Adrenal Effects on Time Relations between Rhythms of Microfilariae and Eosinophils in the Blood

Abstract
Summary Counts of circulating microfilarise and eosinophils were obtained at 90-minute intervals during 24-hour periods from twelve patients infected with Wuchereria bancrofti, among other parasites. On the average, both variables showed higher counts at night than during the day. The microfilarial rhythm was the more regular and it showed the greater peak-to-trough difference, when changes were expressed as per cent of series mean. The microfilarial rhythm, as such, persisted following minor alterations of adrenal function, including ACTH administration and pre-treatment with Δ1-9α fluorocortisol acetate (Δ1F). Circadian periodic changes in eosinophil count are demonstrated, apparently for the first time, under standardized conditions in tropical patients infected with W. bancrofti, among other parasites.

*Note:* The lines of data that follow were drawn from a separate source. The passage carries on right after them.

(* ===== verification/Terminal.v ===== *)
(** * What the program prints ([internal/ui], tables and progress bars apart)

    [theme.go], [links.go], [tagline.go], [banner.go], [logger.go] and [note.go]:
    styles, links, the banner, log lines and boxed notes. A function that prints
    gives the text printed; one that hands a negative count to [strings.Repeat]
    panics. The colour library is the class [Color], the fields of a string that is
    not ASCII the class [Words], and what the process finds (variables, clock,
    random numbers, whether standard output is a terminal) are arguments. *)
From S2P Require Import Prelude GoStrings GoFloat GoTime Ansi Table.
Open Scope Z_scope.

Inductive attribute :=
| FgHiRed | FgRed | FgHiYellow | FgGreen | FgYellow | FgHiBlack | FgCyan | FgWhite | FgMagenta | BgMagenta | BoldAttr.

(** [color.New(attrs...).Sprint(msg)], and [color.NoColor]. *)
Class Color := {
  Sprint : list attribute -> string -> string;
  NoColor : bool
}.

Class Words := { unicode_fields : string -> list string }.

(** [strings.Repeat] *)
Definition Repeat (s : string) (n : Z) : outcome string :=
  if n <? 0 then Panic else Done (repeat_string s (Z.to_nat n)).

Definition line (s : string) : string := s +:+ newline_text.
Definition lines_of (l : list string) : string := String.concat "" (map line l).

(** [fmt]'s [%-<n>s]: padding counts runes, escape sequences included. *)
Definition left_justified (n : Z) (s : string) : string := s +:+ spaces (n - RuneCountInString s).

(** The verb [%.1f]. *)
Class FloatFormat (F : Type) := { Sprintf_1f : F -> string }.

(** Rounding to the nearest tenth, half to even. *)
Definition nearest (n d : Z) : Z :=
  let q := n / d in
  match 2 * (n mod d) ?= d with Lt => q | Gt => q + 1 | Eq => if Z.even q then q else q + 1 end.
#[export] Instance exact_format : FloatFormat Q := {| Sprintf_1f q :=
  let tenths := nearest (Z.abs (Qnum q) * 10) (QDen q) in
  (if Qnum q <? 0 then "-" else "") +:+ decimal (tenths / 10) +:+ "." +:+ decimal (tenths mod 10) |}.

Section Theme.
Context {UC : Unicode} {CO : Color}.
Variable getenv : string -> string.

This eosinophil rhythm, however, is more irregular than that recorded for non-infected subjects in the temperate zone. This finding, in turn, obscures the question whether the rhythms in counts of microfilaria and eosinophils in human blood share some of the underlying mechanisms. Therefore, future work, with appropriate sample size, on adrenal mechanisms of microfilarial periodicity should preferably be based on more direct indices such as plasma 17-hydroxycorticosteroids. Such work seems warranted, on the basis of several preliminary and positive findings made during a period of adrenocortical escape from Δ1F-suppression. First, correlation coefficients for microfilarial and eosinophil counts in three patients studied, were higher than the corresponding r obtained before treatment and two of these r values were statistically significant. Second, circadian components of the variance in microfilariae and eosinophils were more prominent after Δ1F than before. Third, the external timing of microfilariae rhythm in the three subjects studied after Δ1F was more closely synchronised than before Δ1F.